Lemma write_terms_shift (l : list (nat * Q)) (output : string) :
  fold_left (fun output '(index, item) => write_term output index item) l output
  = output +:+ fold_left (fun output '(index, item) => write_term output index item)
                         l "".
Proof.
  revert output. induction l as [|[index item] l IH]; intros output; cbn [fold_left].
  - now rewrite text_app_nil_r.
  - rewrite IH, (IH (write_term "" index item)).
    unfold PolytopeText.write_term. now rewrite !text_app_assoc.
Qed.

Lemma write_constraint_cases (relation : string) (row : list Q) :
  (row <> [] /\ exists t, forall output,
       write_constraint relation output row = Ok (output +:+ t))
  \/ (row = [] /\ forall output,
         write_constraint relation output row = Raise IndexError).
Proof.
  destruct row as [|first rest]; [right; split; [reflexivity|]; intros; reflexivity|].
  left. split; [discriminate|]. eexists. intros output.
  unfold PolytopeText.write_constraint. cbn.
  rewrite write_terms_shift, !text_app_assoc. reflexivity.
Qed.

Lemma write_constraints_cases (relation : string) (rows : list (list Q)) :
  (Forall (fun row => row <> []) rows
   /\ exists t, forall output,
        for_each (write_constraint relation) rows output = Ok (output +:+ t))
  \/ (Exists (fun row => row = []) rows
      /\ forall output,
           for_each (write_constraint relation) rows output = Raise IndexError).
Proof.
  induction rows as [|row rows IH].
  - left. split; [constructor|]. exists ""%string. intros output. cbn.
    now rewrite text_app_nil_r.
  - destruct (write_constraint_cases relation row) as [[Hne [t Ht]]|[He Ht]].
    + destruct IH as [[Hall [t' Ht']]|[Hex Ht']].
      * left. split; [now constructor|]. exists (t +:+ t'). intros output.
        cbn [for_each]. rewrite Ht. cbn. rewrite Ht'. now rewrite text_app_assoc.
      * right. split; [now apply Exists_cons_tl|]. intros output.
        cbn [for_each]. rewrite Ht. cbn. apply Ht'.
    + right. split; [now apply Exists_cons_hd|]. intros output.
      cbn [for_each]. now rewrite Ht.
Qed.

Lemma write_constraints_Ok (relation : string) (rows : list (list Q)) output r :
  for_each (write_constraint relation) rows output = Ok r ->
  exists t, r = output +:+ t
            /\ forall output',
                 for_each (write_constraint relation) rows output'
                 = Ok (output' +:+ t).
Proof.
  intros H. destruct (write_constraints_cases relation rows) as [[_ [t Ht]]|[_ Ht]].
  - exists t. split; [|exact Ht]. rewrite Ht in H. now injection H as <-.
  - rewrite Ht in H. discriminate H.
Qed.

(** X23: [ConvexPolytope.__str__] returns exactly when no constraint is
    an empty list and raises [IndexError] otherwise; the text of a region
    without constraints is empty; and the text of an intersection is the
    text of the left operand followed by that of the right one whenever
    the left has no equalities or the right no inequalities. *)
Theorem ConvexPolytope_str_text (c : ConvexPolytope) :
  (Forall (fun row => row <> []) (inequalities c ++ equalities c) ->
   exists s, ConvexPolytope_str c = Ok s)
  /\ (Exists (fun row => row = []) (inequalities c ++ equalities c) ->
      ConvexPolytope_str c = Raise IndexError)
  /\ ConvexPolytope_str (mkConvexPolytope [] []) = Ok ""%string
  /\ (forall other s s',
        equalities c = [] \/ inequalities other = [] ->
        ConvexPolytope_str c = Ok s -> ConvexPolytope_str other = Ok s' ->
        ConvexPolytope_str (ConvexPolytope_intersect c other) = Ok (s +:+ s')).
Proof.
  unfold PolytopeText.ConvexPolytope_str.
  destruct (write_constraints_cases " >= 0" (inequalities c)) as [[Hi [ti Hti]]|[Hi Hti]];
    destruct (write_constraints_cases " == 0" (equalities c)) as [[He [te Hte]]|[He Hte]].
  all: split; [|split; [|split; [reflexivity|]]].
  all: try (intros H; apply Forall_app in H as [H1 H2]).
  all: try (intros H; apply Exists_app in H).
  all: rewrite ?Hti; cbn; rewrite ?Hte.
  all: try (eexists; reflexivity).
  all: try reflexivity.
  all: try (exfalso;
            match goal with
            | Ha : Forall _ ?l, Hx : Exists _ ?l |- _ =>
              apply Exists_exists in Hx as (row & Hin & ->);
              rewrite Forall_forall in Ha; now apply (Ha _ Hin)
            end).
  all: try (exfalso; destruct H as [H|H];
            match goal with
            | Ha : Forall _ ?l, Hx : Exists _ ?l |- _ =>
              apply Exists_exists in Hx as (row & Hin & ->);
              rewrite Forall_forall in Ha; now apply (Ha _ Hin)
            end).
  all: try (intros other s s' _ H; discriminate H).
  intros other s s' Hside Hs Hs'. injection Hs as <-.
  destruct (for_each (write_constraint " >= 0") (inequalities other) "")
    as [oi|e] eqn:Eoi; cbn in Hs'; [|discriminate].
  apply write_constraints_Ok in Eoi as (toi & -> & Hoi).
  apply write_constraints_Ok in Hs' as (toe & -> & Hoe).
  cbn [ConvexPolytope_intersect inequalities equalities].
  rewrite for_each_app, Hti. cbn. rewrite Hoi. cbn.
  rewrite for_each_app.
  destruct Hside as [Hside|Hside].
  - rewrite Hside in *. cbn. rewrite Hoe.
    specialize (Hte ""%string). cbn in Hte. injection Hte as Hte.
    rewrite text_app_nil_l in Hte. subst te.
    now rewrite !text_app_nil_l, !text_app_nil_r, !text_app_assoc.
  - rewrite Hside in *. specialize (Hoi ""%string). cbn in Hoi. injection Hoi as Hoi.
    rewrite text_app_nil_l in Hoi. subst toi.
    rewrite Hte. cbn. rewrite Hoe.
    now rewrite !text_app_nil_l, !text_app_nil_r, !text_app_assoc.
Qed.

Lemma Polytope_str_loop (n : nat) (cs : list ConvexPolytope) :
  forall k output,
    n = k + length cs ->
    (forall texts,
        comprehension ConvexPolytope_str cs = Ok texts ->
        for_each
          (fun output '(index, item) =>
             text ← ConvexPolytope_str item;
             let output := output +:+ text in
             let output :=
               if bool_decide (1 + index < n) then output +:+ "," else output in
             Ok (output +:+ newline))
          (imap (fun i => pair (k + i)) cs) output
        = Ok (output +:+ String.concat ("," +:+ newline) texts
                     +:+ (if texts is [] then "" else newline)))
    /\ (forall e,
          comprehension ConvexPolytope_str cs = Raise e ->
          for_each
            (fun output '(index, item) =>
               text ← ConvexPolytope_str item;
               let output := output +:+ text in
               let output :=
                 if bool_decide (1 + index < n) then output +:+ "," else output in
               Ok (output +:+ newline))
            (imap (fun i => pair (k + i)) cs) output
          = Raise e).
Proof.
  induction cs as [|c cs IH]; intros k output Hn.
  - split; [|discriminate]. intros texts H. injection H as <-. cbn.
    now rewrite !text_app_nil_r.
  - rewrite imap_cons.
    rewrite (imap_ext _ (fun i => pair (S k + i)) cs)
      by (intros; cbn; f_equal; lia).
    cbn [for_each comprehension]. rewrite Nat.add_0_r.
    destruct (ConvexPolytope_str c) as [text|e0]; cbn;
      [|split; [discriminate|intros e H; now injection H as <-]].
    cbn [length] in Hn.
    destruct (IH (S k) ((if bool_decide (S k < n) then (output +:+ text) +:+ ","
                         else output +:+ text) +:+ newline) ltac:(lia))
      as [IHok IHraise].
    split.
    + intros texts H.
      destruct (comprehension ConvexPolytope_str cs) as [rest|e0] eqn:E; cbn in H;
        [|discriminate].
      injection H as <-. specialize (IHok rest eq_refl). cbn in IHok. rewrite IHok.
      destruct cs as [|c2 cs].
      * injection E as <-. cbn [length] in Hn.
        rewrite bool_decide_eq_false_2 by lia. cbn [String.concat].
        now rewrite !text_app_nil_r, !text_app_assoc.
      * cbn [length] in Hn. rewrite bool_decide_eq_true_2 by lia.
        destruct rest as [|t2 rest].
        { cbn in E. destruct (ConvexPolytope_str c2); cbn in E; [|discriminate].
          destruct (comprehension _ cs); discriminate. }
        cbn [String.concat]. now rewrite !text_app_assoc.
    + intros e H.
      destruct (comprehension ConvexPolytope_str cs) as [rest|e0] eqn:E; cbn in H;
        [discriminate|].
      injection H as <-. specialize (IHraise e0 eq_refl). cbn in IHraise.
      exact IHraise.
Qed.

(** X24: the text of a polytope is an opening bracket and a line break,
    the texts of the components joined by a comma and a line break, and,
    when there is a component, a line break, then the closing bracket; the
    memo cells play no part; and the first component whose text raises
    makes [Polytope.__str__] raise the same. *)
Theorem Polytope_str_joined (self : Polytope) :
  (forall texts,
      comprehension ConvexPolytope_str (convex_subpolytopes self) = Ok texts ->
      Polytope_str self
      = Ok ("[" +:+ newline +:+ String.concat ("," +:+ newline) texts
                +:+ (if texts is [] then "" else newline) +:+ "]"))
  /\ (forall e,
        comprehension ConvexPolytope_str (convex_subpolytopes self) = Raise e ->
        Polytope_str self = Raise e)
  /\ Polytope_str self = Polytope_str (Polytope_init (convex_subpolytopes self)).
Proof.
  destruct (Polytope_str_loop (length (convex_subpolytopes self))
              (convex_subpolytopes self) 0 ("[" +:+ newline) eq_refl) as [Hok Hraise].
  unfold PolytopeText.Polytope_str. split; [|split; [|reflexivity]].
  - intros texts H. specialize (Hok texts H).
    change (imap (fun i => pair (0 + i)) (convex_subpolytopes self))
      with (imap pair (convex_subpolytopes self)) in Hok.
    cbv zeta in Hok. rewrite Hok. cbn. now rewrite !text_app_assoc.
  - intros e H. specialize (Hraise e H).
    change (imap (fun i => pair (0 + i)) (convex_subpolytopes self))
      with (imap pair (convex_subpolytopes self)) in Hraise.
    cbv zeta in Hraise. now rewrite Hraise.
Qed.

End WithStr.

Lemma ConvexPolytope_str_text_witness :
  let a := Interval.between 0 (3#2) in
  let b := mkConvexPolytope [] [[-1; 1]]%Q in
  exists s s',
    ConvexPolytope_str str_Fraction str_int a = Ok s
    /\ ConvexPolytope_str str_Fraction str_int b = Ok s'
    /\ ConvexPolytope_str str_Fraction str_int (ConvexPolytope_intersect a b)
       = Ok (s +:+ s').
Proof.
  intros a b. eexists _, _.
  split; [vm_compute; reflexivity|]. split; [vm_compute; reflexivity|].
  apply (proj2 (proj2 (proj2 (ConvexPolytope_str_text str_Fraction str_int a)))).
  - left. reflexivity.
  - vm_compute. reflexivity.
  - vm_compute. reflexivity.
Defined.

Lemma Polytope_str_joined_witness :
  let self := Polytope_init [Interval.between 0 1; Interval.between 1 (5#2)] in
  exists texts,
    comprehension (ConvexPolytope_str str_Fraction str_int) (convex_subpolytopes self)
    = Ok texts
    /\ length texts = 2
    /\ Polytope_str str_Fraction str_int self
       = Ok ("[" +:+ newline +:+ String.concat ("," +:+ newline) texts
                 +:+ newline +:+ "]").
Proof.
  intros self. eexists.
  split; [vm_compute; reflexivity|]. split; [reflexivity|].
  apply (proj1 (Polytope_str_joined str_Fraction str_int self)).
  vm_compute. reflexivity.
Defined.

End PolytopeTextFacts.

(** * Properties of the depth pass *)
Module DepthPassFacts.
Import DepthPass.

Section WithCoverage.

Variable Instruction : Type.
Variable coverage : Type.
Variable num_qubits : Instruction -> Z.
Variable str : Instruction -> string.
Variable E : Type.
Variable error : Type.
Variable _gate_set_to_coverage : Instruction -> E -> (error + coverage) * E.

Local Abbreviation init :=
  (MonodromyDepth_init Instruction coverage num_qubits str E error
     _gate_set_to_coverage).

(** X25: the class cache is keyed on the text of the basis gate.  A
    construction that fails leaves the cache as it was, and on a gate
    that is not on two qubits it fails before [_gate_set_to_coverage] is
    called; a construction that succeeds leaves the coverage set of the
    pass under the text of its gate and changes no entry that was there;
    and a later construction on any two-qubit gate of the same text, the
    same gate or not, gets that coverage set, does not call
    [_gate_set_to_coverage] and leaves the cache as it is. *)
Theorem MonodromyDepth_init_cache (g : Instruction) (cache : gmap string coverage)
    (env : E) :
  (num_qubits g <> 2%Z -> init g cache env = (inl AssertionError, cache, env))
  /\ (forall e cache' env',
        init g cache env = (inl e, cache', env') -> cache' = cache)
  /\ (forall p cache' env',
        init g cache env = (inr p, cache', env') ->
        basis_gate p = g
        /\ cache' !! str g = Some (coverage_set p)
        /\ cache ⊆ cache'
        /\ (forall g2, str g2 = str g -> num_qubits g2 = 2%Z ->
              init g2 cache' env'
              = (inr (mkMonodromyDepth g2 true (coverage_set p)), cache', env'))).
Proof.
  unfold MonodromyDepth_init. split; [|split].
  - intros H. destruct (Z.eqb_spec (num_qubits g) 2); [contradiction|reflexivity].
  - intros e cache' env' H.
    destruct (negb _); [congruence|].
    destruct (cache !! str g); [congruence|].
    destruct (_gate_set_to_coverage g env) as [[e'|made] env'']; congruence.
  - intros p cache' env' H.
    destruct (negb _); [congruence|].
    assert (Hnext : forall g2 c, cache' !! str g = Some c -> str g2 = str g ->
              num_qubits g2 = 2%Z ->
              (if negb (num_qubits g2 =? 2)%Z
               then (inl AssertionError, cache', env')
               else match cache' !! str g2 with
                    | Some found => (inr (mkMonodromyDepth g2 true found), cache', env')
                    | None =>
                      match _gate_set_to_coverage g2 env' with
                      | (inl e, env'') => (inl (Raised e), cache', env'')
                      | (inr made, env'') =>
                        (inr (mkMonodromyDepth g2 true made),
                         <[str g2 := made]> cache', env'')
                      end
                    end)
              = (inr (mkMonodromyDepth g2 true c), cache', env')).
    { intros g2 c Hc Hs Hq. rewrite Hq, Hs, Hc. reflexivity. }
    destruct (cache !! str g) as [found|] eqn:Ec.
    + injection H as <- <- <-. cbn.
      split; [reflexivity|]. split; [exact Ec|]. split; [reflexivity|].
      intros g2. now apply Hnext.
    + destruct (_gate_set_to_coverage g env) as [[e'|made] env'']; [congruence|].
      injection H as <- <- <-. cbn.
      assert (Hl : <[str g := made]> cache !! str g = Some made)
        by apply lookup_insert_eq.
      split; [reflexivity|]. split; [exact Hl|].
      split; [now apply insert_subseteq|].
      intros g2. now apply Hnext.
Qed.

PROMPT
Beginning at the opening line of the data, transcribe each line exactly until you reach the line with "Lemma write_constraint_cases (relation", which you also include, and go no further.

THE ANSWER
Lemma write_terms_shift (l : list (nat * Q)) (output : string) :
  fold_left (fun output '(index, item) => write_term output index item) l output
  = output +:+ fold_left (fun output '(index, item) => write_term output index item)
                         l "".
Proof.
  revert output. induction l as [|[index item] l IH]; intros output; cbn [fold_left].
  - now rewrite text_app_nil_r.
  - rewrite IH, (IH (write_term "" index item)).
    unfold PolytopeText.write_term. now rewrite !text_app_assoc.
Qed.

Lemma write_constraint_cases (relation : string) (row : list Q) :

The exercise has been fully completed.